Революция — это разрыв исторической ткани, меняющий общественно-экономическую формацию. Но эта смена не происходит мгновенно. Внутри — стихийное политическое творчество масс, накал классовой борьбы, миллион сложных и вынужденных решений. Революция — это процесс, а не его результат, и этот процесс обычно скрыт от наших глаз. Именно в это низовое революционное варево — с точки зрения масс, а не их предводителей — дает нам возможность заглянуть, например, Томас Харлан в «Торре Бела», своем хрестоматийном фильме о политической и экономической самоорганизации крестьян в ходе Революции гвоздик. Или заключительная часть той же «Битвы за Чили», рассказывающая о деятельности локальных групп «народной власти», — и это лучшее доказательство реальной возможности демократической революционной альтернативы, несмотря на случившийся в Чили государственный переворот. А «Генеральный отчет» — документальный фильм, снятый как игровой, — не без издевательства выворачивает наизнанку политическую кухню процесса перехода от диктатуры (в данном случае Франко) к демократии. Живая рефлексия на тему того, что значит снимать кино политически, не мешала тайному классику испанского киноавангарда Пере Портабелле, автору «Отчета», как и многим другим режиссерам этой программы, соединять кино с реальной политикой — Портабелла после этого фильма стал сенатором и участвовал в написании новой конституции Испании.

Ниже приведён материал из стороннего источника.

(** *** The remembered floors *)

Lemma lset_fresh {V} (l : list (uuid * V)) k v : k ∉ l.*1 → lset l k v = l ++ [(k, v)].
Proof.
  induction l as [|[k0 v0] l IH]; simpl; [done|]. intros Hk.
  rewrite not_elem_of_cons in Hk. destruct Hk as [Hne Hk].
  rewrite decide_False by done. by rewrite IH.
Qed.

Lemma lget_snoc {V} (l : list (uuid * V)) k v : k ∉ l.*1 → lget (l ++ [(k, v)]) k = Some v.
Proof.
  induction l as [|[k0 v0] l IH]; simpl; [by rewrite decide_True|]. intros Hk.
  rewrite not_elem_of_cons in Hk. destruct Hk as [Hne Hk]. rewrite decide_False by done. auto.
Qed.

Definition moved_floors (fl : odict uuid Z) (sid : uuid) (z : Z) : odict uuid Z :=
  <[sid:=z]> (delete sid fl).

Lemma moved_floors_items fl sid z :
  oitems (moved_floors fl sid z) = ldel (oitems fl) sid ++ [(sid, z)].
Proof. apply lset_fresh. rewrite ldel_keys. naive_solver. Qed.

Lemma evict_floors_last fl sid z :
  ODict (evict_floors (oitems (moved_floors fl sid z))) !! sid = Some z.
Proof.
  unfold lookup, odict_lookup. cbn [oitems]. rewrite moved_floors_items. unfold evict_floors.
  rewrite length_app. cbn [length]. set (l := ldel (oitems fl) sid).
  rewrite drop_app_le by (unfold FLOOR_LIMIT; lia). apply lget_snoc.
  intros Hin. assert (sid ∈ l.*1) as Hl.
  { rewrite <- (take_drop (length l + 1 - Z.to_nat FLOOR_LIMIT) l), fmap_app.
    apply elem_of_app. by right. }
  apply ldel_keys in Hl. naive_solver.
Qed.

Задача программы не в том, чтобы давать ответы, а в том, чтобы задавать вопросы — себе, прошлому, настоящему, будущему. Что может сообщить нам документация революционного опыта? Каким образом передать его полноту на экране? Как функционирует его репрезентация? И не управляют ли медиаинституты коллективным переживанием истории в большей степени, чем история управляет медиа? Этим вопросам в рамках программы будет посвящена отдельная конференция, но их проблематизируют и сами фильмы. В особенности — «Видеограммы революции», блестящий пример аналитической аудиовизуальной историографии, смонтированный Андреем Ужицей и Харуном Фароки. Используя материалы из телевизионных архивов, нас призывают задуматься, что же на самом деле видели участники румынской революции, которую Фароки называет визуальной, что видим мы и где пролегают границы понимания и ощущения запечатленной на видео истории. Андрей Ужица приедет представить фильм и рассказать, как они работали с этими острыми темами.